▸ DATA IN THIS EXERCISE

Lemma sample_stream_wf : stream_wf sample_stream.
Proof.
  split; cbn.
  - repeat (constructor; [repeat constructor|]). constructor.
  - repeat (constructor; [by vm_compute|]). constructor.
  - repeat constructor.
  - constructor; [|constructor]. split; cbn; repeat constructor.
Qed.

Lemma trim_in_place_spec_witness :
  let '(s', removed) := trim_in_place sample_stream (TB_MaxLen 1) None in
  removed = 2 /\ entries s' = [sample_entry 3] /\ stream_wf s'.
Proof.
  pose proof (trim_in_place_spec sample_stream (TB_MaxLen 1) None sample_stream_wf Z.le_0_1 I) as H.
  destruct (trim_in_place sample_stream (TB_MaxLen 1) None) as [s' removed]. destruct H as (-> & He & Hwf & _).
  split; [reflexivity|]. split; [rewrite He; reflexivity|exact Hwf].
Defined.
Definition estimate_from_registers (registers : list byte) : Z :=
  let m := f64_of_uint HLL_REGISTERS in
  let alpha := f64_div (f64_lit "0.7213") (f64_add (f64_lit "1.0") (f64_div (f64_lit "1.079") m)) in
  let '(sum, zeros) :=
    fold_left (estimate_step registers)
      (map Z.of_nat (List.seq 0 (Z.to_nat HLL_REGISTERS))) (f64_zero, 0) in
  let raw := f64_div (f64_mul (f64_mul alpha m) m) sum in
  let two32 := f64_add (f64_of_uint (2 ^ 32 - 1)) (f64_lit "1.0") in
  let e :=
    if f64_le raw (f64_mul (f64_lit "2.5") m) && (0 <? zeros) then
      f64_mul m (ln (f64_div m (f64_of_uint zeros)))
    else if f64_gt raw (f64_div two32 (f64_lit "30.0")) then
      f64_mul (f64_neg two32) (ln (f64_sub (f64_lit "1.0") (f64_div raw two32)))
    else raw in
  f64_as_uint 64 (f64_round e).

Definition count (buf : list byte) : Result Z :=
  if negb (is_hll buf) then Err not_hll
  else Ok (estimate_from_registers (registers buf)).
End Estimate.

#[global] Arguments count : simpl never.
#[global] Arguments add : simpl never.
#[global] Arguments merge_into : simpl never.
#[global] Arguments empty_dense : simpl never.

(** ** Bits of a byte buffer *)

Definition bit_of (l : list byte) (p : Z) : bool := Z.testbit (rd l (p / 8)) (p mod 8).

Lemma rd_range l i : 0 <= rd l i < 256.
Proof. unfold rd. destruct (l !! _); [apply b2z_range|lia]. Qed.

Lemma byte_testbit_high x q : 0 <= x < 256 -> 8 <= q -> Z.testbit x q = false.
Proof.
  intros Hx Hq. rewrite <- (Z.mod_small x (2 ^ 8)) by (cbn; lia).
  by apply Z.mod_pow2_bits_high.
Qed.

Lemma combined_bit l byte q :
  0 <= byte -> 0 <= q < 16 ->
  Z.testbit (Z.lor (rd l byte) (Z.shiftl (rd l (byte + 1)) 8)) q = bit_of l (8 * byte + q).
Proof.
  intros Hb Hq. unfold bit_of. rewrite Z.lor_spec, Z.shiftl_spec by lia.
  destruct (Z.ltb_spec q 8).
  - replace ((8 * byte + q) / 8) with byte by (apply Z.div_unique_pos with q; lia).
    replace ((8 * byte + q) mod 8) with q by (apply Z.mod_unique_pos with byte; lia).
    rewrite (Z.testbit_neg_r _ (q - 8)) by lia. by rewrite orb_false_r.
  - replace ((8 * byte + q) / 8) with (byte + 1) by (apply Z.div_unique_pos with (q - 8); lia).
    replace ((8 * byte + q) mod 8) with (q - 8) by (apply Z.mod_unique_pos with (byte + 1); lia).
    rewrite byte_testbit_high; [done|apply rd_range|lia].
Qed.

Lemma mask6_bit t : 0 <= t -> Z.testbit 0x3f t = (t <? 6).
Proof.
  intros Ht. change 0x3f with (Z.ones 6). rewrite Z.testbit_ones by lia.
  destruct (Z.leb_spec 0 t); [done|lia].
Qed.

Lemma mask8_bit t : 0 <= t -> Z.testbit 0xff t = (t <? 8).
Proof.
  intros Ht. change 0xff with (Z.ones 8). rewrite Z.testbit_ones by lia.
  destruct (Z.leb_spec 0 t); [done|lia].
Qed.

Lemma reg_bit_split idx :
  0 <= idx -> 0 <= idx * 6 / 8 /\ 0 <= (idx * 6) mod 8 < 8 /\
  8 * (idx * 6 / 8) + (idx * 6) mod 8 = 6 * idx.
Proof.
  intros H. pose proof (Z.mod_pos_bound (idx * 6) 8 eq_refl).
  pose proof (Z.div_mod (idx * 6) 8 ltac:(lia)). lia.
Qed.

(** Bit [t] of register [idx] is bit [6 idx + t] of the buffer. *)
Lemma read_register_bit l idx t :
  0 <= idx -> 0 <= t ->
  Z.testbit (read_register l idx) t = (t <? 6) && bit_of l (6 * idx + t).
Proof.
  intros Hi Ht. unfold read_register. unfold HLL_REGISTER_BITS.
  destruct (reg_bit_split idx Hi) as (H1 & H2 & H3).
  rewrite Z.land_spec, mask6_bit, andb_comm by done.
  destruct (Z.ltb_spec t 6); [|done].
  rewrite Z.shiftr_spec by done. rewrite combined_bit by lia. do 2 f_equal. lia.
Qed.

Lemma read_register_range l idx : 0 <= read_register l idx < 64.
Proof.
  unfold read_register. change 0x3f with (Z.ones 6).
  rewrite Z.land_ones by lia. apply Z.mod_pos_bound. lia.
Qed.

Lemma rd_wr l i v j :
  0 <= i < len l -> 0 <= j -> rd (wr l i v) j = if i =? j then v mod 256 else rd l j.
Proof.
  intros Hi Hj. unfold rd, wr, len in *. destruct (Z.eqb_spec i j) as [->|Hne].
  - rewrite list_lookup_insert_eq by lia. apply b2z_z2b.
  - by rewrite list_lookup_insert_ne by lia.
Qed.

Lemma len_wr l i v : len (wr l i v) = len l.
Proof. unfold len, wr. by rewrite length_insert. Qed.

Lemma len_write_register l idx v : len (write_register l idx v) = len l.
Proof. unfold write_register. destruct (_ <? _); by rewrite ?len_wr. Qed.

(** The bits a register write leaves in the 16-bit window. *)
Lemma write_window_bit c shift v q :
  0 <= shift -> 0 <= q ->
  Z.testbit (Z.lor (Z.ldiff c (Z.shiftl 0x3f shift)) (Z.shiftl (Z.land v 0x3f) shift)) q =
  if (shift <=? q) && (q <? shift + 6) then Z.testbit v (q - shift) else Z.testbit c q.
Proof.
  intros Hs Hq. rewrite Z.lor_spec, Z.ldiff_spec, !Z.shiftl_spec by done.
  destruct (Z.leb_spec shift q); cbn [andb].
  - rewrite Z.land_spec, mask6_bit by lia.
    destruct (Z.ltb_spec q (shift + 6)), (Z.ltb_spec (q - shift) 6); try lia;
      cbn [negb]; by rewrite ?andb_false_r, ?andb_true_r, ?orb_false_r.
  - rewrite !(Z.testbit_neg_r _ (q - shift)) by lia. cbn. by rewrite andb_true_r, orb_false_r.
Qed.

Lemma land_ff_mod c : Z.land c 0xff mod 256 = Z.land c 0xff.
Proof. change 0xff with (Z.ones 8). rewrite Z.land_ones by lia. by apply Z.mod_mod. Qed.

Lemma bit_of_write_register l idx v p :
  0 <= idx -> 6 * idx + 6 <= 8 * len l -> 0 <= p < 8 * len l ->
  bit_of (write_register l idx v) p =
    if (6 * idx <=? p) && (p <? 6 * idx + 6) then Z.testbit v (p - 6 * idx) else bit_of l p.
Proof.
  intros Hi Hl Hp. destruct (reg_bit_split idx Hi) as (H1 & H2 & H3).
  pose proof (Z.mod_pos_bound p 8 eq_refl) as Hm.
  pose proof (Z.div_mod p 8 ltac:(lia)) as Hdm.
  set (byte := idx * 6 / 8) in *. set (shift := (idx * 6) mod 8) in *.
  assert (Hwin : forall q, 0 <= q < 16 -> p = 8 * byte + q ->
    Z.testbit (Z.lor (Z.ldiff (Z.lor (rd l byte) (Z.shiftl (rd l (byte + 1)) 8))
      (Z.shiftl 0x3f shift)) (Z.shiftl (Z.land v 0x3f) shift)) q =
    if (6 * idx <=? p) && (p <? 6 * idx + 6) then Z.testbit v (p - 6 * idx) else bit_of l p).
  { intros q Hq Ep. rewrite write_window_bit, combined_bit by lia. rewrite <- Ep.
    replace (shift <=? q) with (6 * idx <=? p) by (by destruct (Z.leb_spec (6 * idx) p), (Z.leb_spec shift q); try lia).
    replace (q <? shift + 6) with (p <? 6 * idx + 6)
      by (by destruct (Z.ltb_spec p (6 * idx + 6)), (Z.ltb_spec q (shift + 6)); try lia).
    by replace (q - shift) with (p - 6 * idx) by lia. }
  unfold write_register, HLL_REGISTER_BITS. fold byte shift. cbv zeta.
  set (comb := Z.lor (Z.ldiff _ _) _) in *. rewrite len_wr.
  assert (Hout : p / 8 <> byte -> p / 8 <> byte + 1 ->
    bit_of l p = if (6 * idx <=? p) && (p <? 6 * idx + 6) then Z.testbit v (p - 6 * idx) else bit_of l p).
  { intros. destruct (Z.leb_spec (6 * idx) p), (Z.ltb_spec p (6 * idx + 6)); try done. lia. }
  unfold bit_of at 1.
  destruct (Z.ltb_spec (byte + 1) (len l)) as [Hn|Hn].
  - rewrite rd_wr by (rewrite ?len_wr; lia). rewrite rd_wr by lia.
    destruct (Z.eqb_spec (byte + 1) (p / 8)) as [E|E].
    + rewrite land_ff_mod, Z.land_spec, mask8_bit by lia.
      destruct (Z.ltb_spec (p mod 8) 8); [|lia]. rewrite andb_true_r, Z.shiftr_spec by lia.
      apply Hwin; lia.
    + destruct (Z.eqb_spec byte (p / 8)) as [E2|E2]; [|by apply Hout; lia].
      rewrite land_ff_mod, Z.land_spec, mask8_bit by lia.
      destruct (Z.ltb_spec (p mod 8) 8); [|lia]. rewrite andb_true_r. apply Hwin; lia.
  - rewrite rd_wr by lia. destruct (Z.eqb_spec byte (p / 8)) as [E2|E2]; [|by apply Hout; lia].
    rewrite land_ff_mod, Z.land_spec, mask8_bit by lia.
    destruct (Z.ltb_spec (p mod 8) 8); [|lia]. rewrite andb_true_r. apply Hwin; lia.
Qed.

(** The packed 6-bit registers behave as an array: writing
    register [i] makes reading it return the value's low six bits and leaves
    every other register unchanged, although registers straddle bytes. *)
Theorem read_write_register l i j v :
  len l = HLL_REGISTERS_BYTES -> 0 <= i < HLL_REGISTERS -> 0 <= j < HLL_REGISTERS ->
  read_register (write_register l i v) j =
    if i =? j then v mod 64 else read_register l j.
Proof.
  unfold HLL_REGISTERS_BYTES, HLL_REGISTERS. intros Hl Hi Hj.
  apply Z.bits_inj'. intros t Ht.
  rewrite read_register_bit by lia.
  assert (Hv : Z.testbit (v mod 64) t = (t <? 6) && Z.testbit v t).
  { change 64 with (2 ^ 6). destruct (Z.ltb_spec t 6).
    - by apply Z.mod_pow2_bits_low.
    - by apply Z.mod_pow2_bits_high. }
  destruct (Z.ltb_spec t 6) as [H6|H6]; cbn [andb] in *.
  - rewrite bit_of_write_register by lia. destruct (Z.eqb_spec i j) as [->|Hne].
    + rewrite Hv. destruct (Z.leb_spec (6 * j) (6 * j + t)), (Z.ltb_spec (6 * j + t) (6 * j + 6)); try lia.
      cbn. f_equal. lia.
    + rewrite read_register_bit by lia. destruct (Z.ltb_spec t 6); [|lia].
      destruct (Z.leb_spec (6 * i) (6 * j + t)), (Z.ltb_spec (6 * j + t) (6 * i + 6)); try done. lia.
  - destruct (Z.eqb_spec i j); [done|]. rewrite read_register_bit by lia.
    by destruct (Z.ltb_spec t 6); [lia|].
Qed.

(** ** Blobs *)

(** Register [i] of a blob. *)
Definition reg (buf : list byte) (i : Z) : Z := read_register (registers buf) i.
(** The value [element] contributes to register [i]. *)
Definition contribution (element : list byte) (i : Z) : Z :=
  let '(bucket, value) := hash_element element in if bucket =? i then value else 0.

Lemma hash_element_range element :
  0 <= fst (hash_element element) < HLL_REGISTERS /\ 1 <= snd (hash_element element) <= 51.
Proof.
  unfold hash_element, HLL_REGISTERS, HLL_P. cbn [fst snd]. split.
  - change (16384 - 1) with (Z.ones 14). rewrite Z.land_ones by lia.
    change 16384 with (2 ^ 14). apply Z.mod_pos_bound. lia.
  - destruct (_ =? 0); [lia|].
    assert (H : 0 <= trailing_zeros (Z.shiftr (murmur64a element MURMUR_SEED) 14)).
    { unfold trailing_zeros. destruct (Z.shiftr _ _) as [|p|p]; try lia.
      induction p; cbn; lia. }
    lia.
Qed.

Lemma contribution_range element i : 0 <= contribution element i < 64.
Proof.
  unfold contribution. pose proof (hash_element_range element).
  destruct (hash_element element) as [b v]. cbn in *. destruct (_ =? _); lia.
Qed.

Lemma is_hll_spec buf :
  is_hll buf = true <->
  len buf = HLL_DENSE_BYTES /\ take 4 buf = HLL_MAGIC /\ rd buf 4 = HLL_DENSE.
Proof.
  unfold is_hll. rewrite !andb_true_iff, !Z.eqb_eq, bool_decide_eq_true. tauto.
Qed.

Lemma is_hll_prefix buf buf' :
  len buf' = len buf -> take 15 buf' = take 15 buf -> is_hll buf = true -> is_hll buf' = true.
Proof.
  intros Hl Ht. rewrite !is_hll_spec. intros (H1 & H2 & H3).
  assert (E4 : forall b : list byte, take 4 b = take 4 (take 15 b)) by (intros; by rewrite take_take).
  assert (Er : forall b, rd b 4 = rd (take 15 b) 4).
  { intros b. unfold rd. by rewrite lookup_take_lt by (cbn; lia). }
  rewrite Hl, E4, Ht, <- E4, Er, Ht, <- Er. done.
Qed.

Lemma invalidate_cache_facts buf :
  len (invalidate_cache buf) = len buf /\
  take 15 (invalidate_cache buf) = take 15 buf /\
  registers (invalidate_cache buf) = registers buf.
Proof.
  unfold invalidate_cache. split; [apply len_wr|]. unfold wr, registers, HLL_HEADER_BYTES. split.
  - by rewrite take_insert_ge by (cbn; lia).
  - by rewrite drop_insert_lt by (cbn; lia).
Qed.

Lemma is_hll_len buf : is_hll buf = true -> len buf = HLL_DENSE_BYTES.
Proof. rewrite is_hll_spec. tauto. Qed.

Lemma len_registers buf : is_hll buf = true -> len (registers buf) = HLL_REGISTERS_BYTES.
Proof.
  intros H%is_hll_len. unfold registers, HLL_DENSE_BYTES, HLL_HEADER_BYTES, HLL_REGISTERS_BYTES in *.
  unfold len in *. rewrite length_drop. lia.
Qed.

Lemma set_registers_facts buf regs :
  is_hll buf = true -> len regs = HLL_REGISTERS_BYTES ->
  is_hll (set_registers buf regs) = true /\ registers (set_registers buf regs) = regs.
Proof.
  intros Hb Hr. pose proof (is_hll_len buf Hb) as Hl.
  unfold HLL_DENSE_BYTES, HLL_REGISTERS_BYTES, HLL_HEADER_BYTES in *.
  assert (Hh : length (header buf) = 16%nat).
  { unfold header, len, HLL_HEADER_BYTES in *. rewrite length_take. lia. }
  split.
  - eapply is_hll_prefix; [| |exact Hb].
    + unfold set_registers. rewrite len_app. unfold len in *. rewrite Hh. lia.
    + unfold set_registers. rewrite take_app_le by lia. unfold header, HLL_HEADER_BYTES.
      rewrite take_take. f_equal; cbn; lia.
  - unfold registers, set_registers. by rewrite drop_app_length' by (by rewrite Hh).
Qed.

(** Storing [v] in register [i], as both [add] and [merge_into] do. *)
Lemma store_register buf i v :
  is_hll buf = true -> 0 <= i < HLL_REGISTERS -> 0 <= v < 64 ->
  let buf' := set_registers buf (write_register (registers buf) i v) in
  is_hll buf' = true /\
  forall j, 0 <= j < HLL_REGISTERS -> reg buf' j = if i =? j then v else reg buf j.
Proof.
  intros Hb Hi Hv buf'. pose proof (len_registers buf Hb) as Hl.
  destruct (set_registers_facts buf (write_register (registers buf) i v) Hb
    ltac:(by rewrite len_write_register)) as [H1 H2].
  split; [done|]. intros j Hj. unfold reg, buf'. rewrite H2, read_write_register by done.
  destruct (_ =? _); [|done]. apply Z.mod_small; lia.
Qed.

Lemma invalidate_hll buf : is_hll buf = true -> is_hll (invalidate_cache buf) = true.
Proof.
  intros H. destruct (invalidate_cache_facts buf) as (E1 & E2 & _). by eapply is_hll_prefix.
Qed.
Lemma reg_invalidate buf i : reg (invalidate_cache buf) i = reg buf i.
Proof. unfold reg. by destruct (invalidate_cache_facts buf) as (_ & _ & ->). Qed.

▸ EXERCISE
Please copy every line of the data that carries the string "leaves".

▸ WRITTEN ANSWER
(** The bits a register write leaves in the 16-bit window. *)
    register [i] makes reading it return the value's low six bits and leaves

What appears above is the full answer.